May 3, 2015
By Cristina Rojas
“I know the last group is very optimistic because we’re almost done,” Lorraine deSouza, president of the South Fork homeowners association board, said at a recent meeting. “We see a light at the end of the tunnel.”
The March 4, 2014, blast killed 62-year-old Linda Cerritelli, injured seven utility workers and destroyed or damaged to some degree all 130 homes in the South Fork development.
The first set of displaced homeowners began moving back in September. Of the 17 remaining homes, six should be done by the end of May. The other 11 houses are total rebuilds and will take about another seven months to complete. The house where deSouza lived on Pioneer Court is part of the rebuild group.
Al Pellegrino, of P&A Management, which manages the condos, said work was delayed on two units under repair because they were waiting on Public Service Electric & Gas to install two gas lines and foundation work had to be done on the rebuilds before the framing could begin.
“I’m really pleased with the progress that they’ve made,” Pellegrino said. “There was a little bit of a slow start, but things have been moving along and as far as I’m concerned, they’re on schedule.”
Frank Higgins, the board’s treasurer, said that it seems like a long time, but several months went by before construction could even begin. The site was initially declared a crime scene and floor plans had to be redrawn for the rebuilds.
“These things take time, particularly when they’re unplanned events,” he said.
In mid-July, GC3, an Iowa-based disaster restoration company, was hired after two false starts with other contractors.
Board members regularly meet with GC3 to hear updates on the progress and resolve any issues.
“They’ve been good at communicating timelines with us and keeping us posted as to what’s going on,” deSouza said.
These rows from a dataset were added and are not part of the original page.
(** C24: strnvis writes nothing beyond its bound and puts there as many of the
    encodings of the characters, whole, as there is room for, and a NUL; it
    returns the length of the encoding that strvis writes as an int (itself
    when below 2^31), for every size but one, for which it returns 0. stravis
    gives exactly that encoding and its length when it is shorter than
    2^31 - 1 bytes, or -1 without memory. *)
Theorem strnvis_correct signed flag s more arr siz junk mem mem2 : bytes s -> nonul s -> ended more -> (siz <= length arr)%nat ->
  let e := encoding signed flag s in let f := fitting signed flag (siz - 1) s in
  strnvis signed arr (s ++ more) siz flag =
    Some (if (siz =? 0)%nat then arr else f ++ 0 :: drop (S (length f)) arr, if (siz =? 1)%nat then 0 else sgn 32 (Z.of_nat (length e))) /\
  (length f <= siz - 1)%nat /\ ((length e < siz)%nat -> f = e) /\
  (Z.of_nat (length e) < 2 ^ 31 - 1 ->
    exists tail, stravis signed junk mem mem2 (s ++ more) flag = if mem then Some (Some (e ++ 0 :: tail), Z.of_nat (length e)) else Some (None, -1)).
Proof.
  intros Hb Hn Hm Hsz e f. pose proof (fitting_length signed flag s (siz - 1)) as Hfl. fold f in Hfl. split; [|split; [exact Hfl|split]].
  - by apply strnvis_ok.
  - intros He. apply fitting_all. fold e. lia.
  - intros He. destruct mem; [|by exists []]. pose proof (encoding_length signed flag s) as Hl. fold e in Hl.
    destruct (stravis_ok signed flag s more junk true mem2 Hn Hm eq_refl ltac:(lia)) as (tail & ->). fold e. rewrite sgn_small by (change (2 ^ (32 - 1)) with (2 ^ 31); lia).
    destruct (Z.eqb_spec (Z.of_nat (length e)) (2 ^ 31 - 1)); [lia|]. destruct mem2; [|by eexists]. exists [].
    unfold u64. rewrite wrap_small by (unfold word; lia). replace (e ++ 0 :: tail) with ((e ++ [0]) ++ tail) by (by rewrite <- app_assoc).
    rewrite take_realloc by (rewrite length_app; cbn; lia). rewrite take_ge by (rewrite length_app; cbn; lia). done.
Qed.

Lemma strnvis_correct_witness : exists arr', strnvis true (replicate 9 7) ([97; 233; 98] ++ [0; 5]) 5 0 = Some (arr', 6) /\ arr' = [97; 0; 7; 7; 7; 7; 7; 7; 7].
Proof.
  assert (Hb : bytes [97; 233; 98]) by (repeat (apply Forall_cons; split; [unfold word; lia|]); apply List.Forall_nil).
  assert (Hn : nonul [97; 233; 98]) by (repeat (apply Forall_cons; split; [lia|]); apply List.Forall_nil).
  destruct (strnvis_correct true 0 [97; 233; 98] [0; 5] (replicate 9 7) 5 (fun _ => 0) true true Hb Hn eq_refl ltac:(cbn; lia)) as [E _].
  eexists. split; [exact E|vm_compute; reflexivity].
Defined.

(** C40: strunvis and strnunvis decode the same: on every string, which in
    memory has fewer than 2^63 bytes, strnunvis returns the number of bytes
    that the decoder gives, at most one for each character, or -1 where it
    rejects the string; strunvis returns it as an int, the same number as long
    as it is below 2^31. strunvis stores the bytes with a NUL, strnunvis stores
    as many of them as there is room for, with a NUL, and nothing beyond its
    bound. *)
Theorem strnunvis_correct src more arr arr2 sz : nonul src -> ended more -> Z.of_nat (length src) < 2 ^ 63 -> (length src < length arr)%nat -> (sz <= length arr2)%nat ->
  exists d (ok : bool) arr2', decode 0 S_GROUND src = (d, ok) /\ (length d <= length src)%nat /\ let n := if ok then Z.of_nat (length d) else -1 in
    strunvis arr (src ++ more) = Some (d ++ 0 :: drop (S (length d)) arr, sgn 32 n) /\ strnunvis arr2 (src ++ more) sz = Some (arr2', n) /\
    (Z.of_nat (length d) < 2 ^ 31 -> sgn 32 n = n) /\
    length arr2' = length arr2 /\ drop sz arr2' = drop sz arr2 /\ ((0 < sz)%nat -> take (S (Nat.min (length d) (sz - 1))) arr2' = take (sz - 1) d ++ [0]).
Proof.
  intros Hn Hm H63 Ha Hsz. pose proof (decode_length src 0 S_GROUND) as Hl. destruct (strnunvis_ok src more arr2 sz Hsz Hn Hm) as (arr2' & E2 & Hs). change (pending S_GROUND) with 0%nat in Hl.
  pose proof (strunvis_ok src more arr Hn Hm ltac:(lia)) as E. exists (decode 0 S_GROUND src).1, (decode 0 S_GROUND src).2, arr2'. split; [by destruct (decode _ _ _)|]. split; [lia|]. cbv zeta.
  split; [rewrite E; by destruct (decode _ _ _).2|].
  split; [rewrite E2; do 2 f_equal; apply sgn_small; [lia|]; change (2 ^ (64 - 1)) with (2 ^ 63); destruct (decode _ _ _).2; lia|]. split; [|done]. intros Hb. apply sgn_small; [lia|]. change (2 ^ (32 - 1)) with (2 ^ 31). destruct (decode _ _ _).2; lia.
Qed.
(* ===== verification/Ber.v ===== *)
(** * Ber: the BER encoder and decoder of src/src/misc/ber.c.

    Elements are cells of a heap; a dangling or null dereference, a read of an
    object beyond its end, a second free of a string buffer and a loop that does
    not end are [None]. The state is the heap, what malloc has left to give,
    errno, the [struct ber] worked on, the write callbacks made and the string
    buffers that are allocated. The theorems are in the
    files BerWrite, BerRead, BerSafe and BerAdd. *)

From Stdlib Require Import Ascii.
From stdpp Require Import gmultiset.
From S2P Require Import Prelude Strtol.

Notation "'ENOBUFS'" := 105 : musl_scope.
Notation "'ECANCELED'" := 125 : musl_scope.

(** ** ber.h *)
Abbreviation BER_TYPE_DEFAULT := 0xffffffff.
Abbreviation BER_TYPE_EOC := 0.
Abbreviation BER_TYPE_BOOLEAN := 1.
Abbreviation BER_TYPE_INTEGER := 2.
Abbreviation BER_TYPE_BITSTRING := 3.
Abbreviation BER_TYPE_OCTETSTRING := 4.
Abbreviation BER_TYPE_NULL := 5.
Abbreviation BER_TYPE_OBJECT := 6.
Abbreviation BER_TYPE_ENUMERATED := 10.
Abbreviation BER_TYPE_SEQUENCE := 16.
Abbreviation BER_TYPE_SET := 17.
Abbreviation BER_CLASS_UNIVERSAL := 0.
Abbreviation BER_CLASS_MASK := 3.
Abbreviation BER_MIN_OID_LEN := 2.
Abbreviation BER_MAX_OID_LEN := 64.
Abbreviation BER_MAX_SEQ_ELEMENTS := 65535.
Abbreviation BER_TYPE_CONSTRUCTED := 0x20.
Abbreviation BER_TYPE_SINGLE_MAX := 30.
Abbreviation BER_TAG_MASK := 0x1f.
Abbreviation BER_TAG_MORE := 0x80.
Abbreviation BER_TAG_TYPE_MASK := 0x7f.
Abbreviation BER_CLASS_SHIFT := 6.

(** The union: a pointer or a number (the same eight bytes), or a pointer to a
    buffer of its own, which is the list of its bytes. *)
Inductive be_union := Word (w : Z) | Buffer (buf : list Z).

(** Addresses are numbers, 0 is NULL. [be_cb] names the callback (0: none)
    with its argument. *)
Record ber_element := Elm {
  be_next : Z; be_type : Z; be_encoding : Z; be_len : Z; be_offs : Z; be_free : bool; be_class : Z; be_cb : Z; be_un : be_union
}.
Definition with_next (e : ber_element) (x : Z) : ber_element := Elm x (be_type e) (be_encoding e) (be_len e) (be_offs e) (be_free e) (be_class e) (be_cb e) (be_un e).
Definition with_header (e : ber_element) (class type : Z) : ber_element := Elm (be_next e) type (be_encoding e) (be_len e) (be_offs e) (be_free e) class (be_cb e) (be_un e).
Definition with_len (e : ber_element) (len : Z) : ber_element := Elm (be_next e) (be_type e) (be_encoding e) len (be_offs e) (be_free e) (be_class e) (be_cb e) (be_un e).
Definition with_un (e : ber_element) (u : be_union) : ber_element := Elm (be_next e) (be_type e) (be_encoding e) (be_len e) (be_offs e) (be_free e) (be_class e) (be_cb e) u.
Definition with_buffer (e : ber_element) (len : Z) (buf : list Z) : ber_element := Elm (be_next e) (be_type e) (be_encoding e) len (be_offs e) true (be_class e) (be_cb e) (Buffer buf).
Definition with_cb (e : ber_element) (cb : Z) : ber_element := Elm (be_next e) (be_type e) (be_encoding e) (be_len e) (be_offs e) (be_free e) (be_class e) cb (be_un e).
(** What ober_read_element stores of a header: type, length, position, class, encoding. *)
Definition with_read (e : ber_element) (type len offs class encoding : Z) : ber_element := Elm (be_next e) type encoding len offs (be_free e) class (be_cb e) (be_un e).
(** ** The reference (X.690, 8.1.2, 8.1.3, 8.3) *)

Module X690.
(** Least significant digit first, no leading zero. *)
Fixpoint digits (fuel : nat) (b x : Z) : list Z :=
  match fuel with
  | O => []
  | S fuel => if x <=? 0 then [] else x mod b :: digits fuel b (x / b)
  end.
(** Most significant first. *)
Definition number (b x : Z) : list Z := rev (digits 64 b x).
(** All octets but the last have their top bit set. *)
Fixpoint chain (ds : list Z) : list Z :=
  match ds with
  | [] => []
  | [d] => [d]
  | d :: ds => d + 128 :: chain ds
  end.

Definition identifier (class type : Z) (constructed : bool) : list Z :=
  let lead := class * 64 + (if constructed then 32 else 0) in
  if type <=? 30 then [lead + type] else (lead + 31) :: chain (number 128 type).
Definition length_octets (len : Z) : list Z :=
  if len <? 128 then [len] else (128 + Z.of_nat (length (number 256 len))) :: number 256 len.
(** [n] octets of two's complement. *)
Fixpoint content (n : nat) (x : Z) : list Z :=
  match n with
  | O => []
  | S n => (x / 256 ^ Z.of_nat n) mod 256 :: content n x
  end.
Definition fits (n x : Z) : Prop := - 2 ^ (8 * n - 1) <= x < 2 ^ (8 * n - 1).
End X690.
Import X690.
Higgins said that navigating the insurance process has been difficult. The homeowners association’s insurance covers original construction, but individual owners take out policies on belongings and any improvements they might have made.
In the beginning, communication with residents was another challenge the board had to tackle. Residents wanted to know how soon they could return home, but Higgins said the board couldn’t always give them accurate dates or it was premature to share certain information with them.
“Well what the homeowners saw was ‘Our houses are not getting built. Why are our houses not getting built?'” deSouza said.
But now, the explosion is starting to become a more distant memory as things return back to normal.
“The normal complaints are coming out about ‘When are you going to do this?’ and ‘When are you going to do that?'” deSouza said. “They’re back in their houses so they’re starting to live a normal life.”